Provided data:
==========
(* ===== verification/MonitorCalls.v ===== *)
(** * connection_monitor.py: the thread, and its calls to the drone

    [start], [stop] and [_thread_main] of the monitor are those of
    [LoopThread], behind the switch of its configuration; [_call] and
    [_call_bool] make an answer of whatever [DroneClient] returns or raises.
    Theorem [monitor_asks] says what the answers mean on the wire. *)
From Stdlib Require Import ZArith Lia Bool String.
From stdpp Require Import base tactics list strings.
From S2P Require Import Prelude PyStr Json Cards Schema StatsClient JsonText LoopThread Beamforming DroneClient ConnMonitor MonitorLoop.
Open Scope Z_scope.

Section Calls.
Context {F : Type} {PF : PyFloat F} (decode : string -> option string).

(** ** The thread *)

Definition monitor_start (cfg : ConnectionMonitorConfig F) (s : owner) : option owner := if cm_enabled cfg then call_start s else Some s.
Definition monitor_stop (s : owner) : option owner := call_stop s.
Definition monitor_thread_main (t : nat) (how : stretch) (s : owner) : option owner := thread_step t how s.

(** ** The calls *)

Definition _call (r : res (json F)) : json F := match r with Ok v => v | Err _ => JNull end.
Definition _call_bool (r : res bool) : bool := match r with Ok b => b | Err _ => false end.

(** The events of the loop that an exchange ends in. *)
Definition status_event (a : open_ans) (after : F) : loop_ev (F := F) := StatusAnswer (_call (get_status decode a)) after.
Definition health_event (a : open_ans) (fresh now : F) : loop_ev (F := F) := HealthAnswer (_call_bool (client_healthz decode a)) fresh now.

(** What came back: a status with a body that could be read. *)
Definition replied (a : open_ans) (code : Z) (raw : string) : Prop := a = Answered code (Body raw) \/ a = ErrorStatus code (Body raw).

Lemma call_status a : _call (get_status decode a) <> JNull <->
  exists code raw v, replied a code raw /\ code < 400 /\ body_json decode raw = Ok v /\ v <> JNull.
Proof.
  assert (H := status_outcome decode a). split.
  - intros Hn. destruct H; cbn in Hn; try done. by exists code, raw, v.
  - intros (code & raw & v & Hr & Hc & Hb & Hn). assert (E : get_status decode a = Ok v); [|by rewrite E].
    unfold get_status, exchange, _ok_json. destruct Hr as [->| ->]; cbn [_request rbind fst snd]; rewrite (proj2 (Z.leb_gt 400 code)) by lia; cbn [andb].
    all: by destruct (Z.geb_spec code 500); [lia|].
Qed.

Lemma call_health a : _call_bool (client_healthz decode a) = true <-> exists raw, replied a 200 raw.
Proof.
  unfold client_healthz, exchange, replied. split.
  - destruct a as [code []|code []| |]; cbn; try done; intros ->%Z.eqb_eq; eauto.
  - by intros (raw & [->| ->]).
Qed.

(** A decision keeps the count, or clears it with the disconnect. *)
Lemma decided_fail cfg (m : ConnectionMonitor F) fresh now :
  (m_state (decide_connected cfg m fresh now).1 = Connected -> m_fail (decide_connected cfg m fresh now).1 = m_fail m) /\
  (m_fail m = 0 -> m_fail (decide_connected cfg m fresh now).1 = 0).
Proof.
  unfold decide_connected. destruct (negb (negb _ || _)); [done|]. destruct (m_bad_since m); [|done]. by destruct (_ >=f _).
Qed.

(** However an exchange with the drone goes, a monitor that awaits it gets an
    answer: an armed one connects exactly when the drone replied with a status
    below 400 and JSON that is not null, and a connected one's count of failed
    polls is cleared exactly by a reply with status 200 and goes up otherwise. *)
Theorem monitor_asks cfg (s : mon_loop (F := F)) a after fresh now :
  ml_over s = false ->
  (ml_pc s = AskingStatus -> m_state (ml_mon s) = Armed ->
     exists s', loop_step cfg s (status_event a after) = Some s' /\
       (m_state (ml_mon s') = Connected <-> exists code raw v, replied a code raw /\ code < 400 /\ body_json decode raw = Ok v /\ v <> JNull)) /\
  (ml_pc s = AskingHealth -> m_state (ml_mon s) = Connected ->
     exists s', loop_step cfg s (health_event a fresh now) = Some s' /\ ml_pc s' = Pausing /\
       ((exists raw, replied a 200 raw) -> m_fail (ml_mon s') = 0) /\
       (~ (exists raw, replied a 200 raw) -> m_state (ml_mon s') = Connected -> m_fail (ml_mon s') = m_fail (ml_mon s) + 1)).
Proof.
  intros Ho. split.
  - intros Hpc Hst. unfold loop_step, status_event. rewrite Ho, Hpc. eexists. split; [done|]. rewrite <- call_status.
    unfold status_answered, publish. destruct (_call (get_status decode a)) as [| | | | | |d]; cbn; try (split; [done|by intros _]).
    split; [|done]. unfold _tunnel_fresh. destruct (negb _); cbn; congruence.
  - intros Hpc Hst. unfold loop_step, health_event. rewrite Ho, Hpc. eexists. split; [done|]. split; [done|]. rewrite <- call_health.
    destruct (_call_bool (client_healthz decode a)); (split; [intros H|intros H Hc]); try done; try (by destruct H).
    + by apply (decided_fail _ (ml_mon s <| m_fail := 0 |>)).
    + by apply (decided_fail _ (ml_mon s <| m_fail ::= (fun n => n + 1) |>)) in Hc.
Qed.
End Calls.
==========
Exercise brief:
From the data above, give every line again exactly as it appears.

Exercise output:
(* ===== verification/MonitorCalls.v ===== *)
(** * connection_monitor.py: the thread, and its calls to the drone

    [start], [stop] and [_thread_main] of the monitor are those of
    [LoopThread], behind the switch of its configuration; [_call] and
    [_call_bool] make an answer of whatever [DroneClient] returns or raises.
    Theorem [monitor_asks] says what the answers mean on the wire. *)
From Stdlib Require Import ZArith Lia Bool String.
From stdpp Require Import base tactics list strings.
From S2P Require Import Prelude PyStr Json Cards Schema StatsClient JsonText LoopThread Beamforming DroneClient ConnMonitor MonitorLoop.
Open Scope Z_scope.

Section Calls.
Context {F : Type} {PF : PyFloat F} (decode : string -> option string).

(** ** The thread *)

Definition monitor_start (cfg : ConnectionMonitorConfig F) (s : owner) : option owner := if cm_enabled cfg then call_start s else Some s.
Definition monitor_stop (s : owner) : option owner := call_stop s.
Definition monitor_thread_main (t : nat) (how : stretch) (s : owner) : option owner := thread_step t how s.

(** ** The calls *)

Definition _call (r : res (json F)) : json F := match r with Ok v => v | Err _ => JNull end.
Definition _call_bool (r : res bool) : bool := match r with Ok b => b | Err _ => false end.

(** The events of the loop that an exchange ends in. *)
Definition status_event (a : open_ans) (after : F) : loop_ev (F := F) := StatusAnswer (_call (get_status decode a)) after.
Definition health_event (a : open_ans) (fresh now : F) : loop_ev (F := F) := HealthAnswer (_call_bool (client_healthz decode a)) fresh now.

(** What came back: a status with a body that could be read. *)
Definition replied (a : open_ans) (code : Z) (raw : string) : Prop := a = Answered code (Body raw) \/ a = ErrorStatus code (Body raw).

Lemma call_status a : _call (get_status decode a) <> JNull <->
  exists code raw v, replied a code raw /\ code < 400 /\ body_json decode raw = Ok v /\ v <> JNull.
Proof.
  assert (H := status_outcome decode a). split.
  - intros Hn. destruct H; cbn in Hn; try done. by exists code, raw, v.
  - intros (code & raw & v & Hr & Hc & Hb & Hn). assert (E : get_status decode a = Ok v); [|by rewrite E].
    unfold get_status, exchange, _ok_json. destruct Hr as [->| ->]; cbn [_request rbind fst snd]; rewrite (proj2 (Z.leb_gt 400 code)) by lia; cbn [andb].
    all: by destruct (Z.geb_spec code 500); [lia|].
Qed.

Lemma call_health a : _call_bool (client_healthz decode a) = true <-> exists raw, replied a 200 raw.
Proof.
  unfold client_healthz, exchange, replied. split.
  - destruct a as [code []|code []| |]; cbn; try done; intros ->%Z.eqb_eq; eauto.
  - by intros (raw & [->| ->]).
Qed.

(** A decision keeps the count, or clears it with the disconnect. *)
Lemma decided_fail cfg (m : ConnectionMonitor F) fresh now :
  (m_state (decide_connected cfg m fresh now).1 = Connected -> m_fail (decide_connected cfg m fresh now).1 = m_fail m) /\
  (m_fail m = 0 -> m_fail (decide_connected cfg m fresh now).1 = 0).
Proof.
  unfold decide_connected. destruct (negb (negb _ || _)); [done|]. destruct (m_bad_since m); [|done]. by destruct (_ >=f _).
Qed.

(** However an exchange with the drone goes, a monitor that awaits it gets an
    answer: an armed one connects exactly when the drone replied with a status
    below 400 and JSON that is not null, and a connected one's count of failed
    polls is cleared exactly by a reply with status 200 and goes up otherwise. *)
Theorem monitor_asks cfg (s : mon_loop (F := F)) a after fresh now :
  ml_over s = false ->
  (ml_pc s = AskingStatus -> m_state (ml_mon s) = Armed ->
     exists s', loop_step cfg s (status_event a after) = Some s' /\
       (m_state (ml_mon s') = Connected <-> exists code raw v, replied a code raw /\ code < 400 /\ body_json decode raw = Ok v /\ v <> JNull)) /\
  (ml_pc s = AskingHealth -> m_state (ml_mon s) = Connected ->
     exists s', loop_step cfg s (health_event a fresh now) = Some s' /\ ml_pc s' = Pausing /\
       ((exists raw, replied a 200 raw) -> m_fail (ml_mon s') = 0) /\
       (~ (exists raw, replied a 200 raw) -> m_state (ml_mon s') = Connected -> m_fail (ml_mon s') = m_fail (ml_mon s) + 1)).
Proof.
  intros Ho. split.
  - intros Hpc Hst. unfold loop_step, status_event. rewrite Ho, Hpc. eexists. split; [done|]. rewrite <- call_status.
    unfold status_answered, publish. destruct (_call (get_status decode a)) as [| | | | | |d]; cbn; try (split; [done|by intros _]).
    split; [|done]. unfold _tunnel_fresh. destruct (negb _); cbn; congruence.
  - intros Hpc Hst. unfold loop_step, health_event. rewrite Ho, Hpc. eexists. split; [done|]. split; [done|]. rewrite <- call_health.
    destruct (_call_bool (client_healthz decode a)); (split; [intros H|intros H Hc]); try done; try (by destruct H).
    + by apply (decided_fail _ (ml_mon s <| m_fail := 0 |>)).
    + by apply (decided_fail _ (ml_mon s <| m_fail ::= (fun n => n + 1) |>)) in Hc.
Qed.
End Calls.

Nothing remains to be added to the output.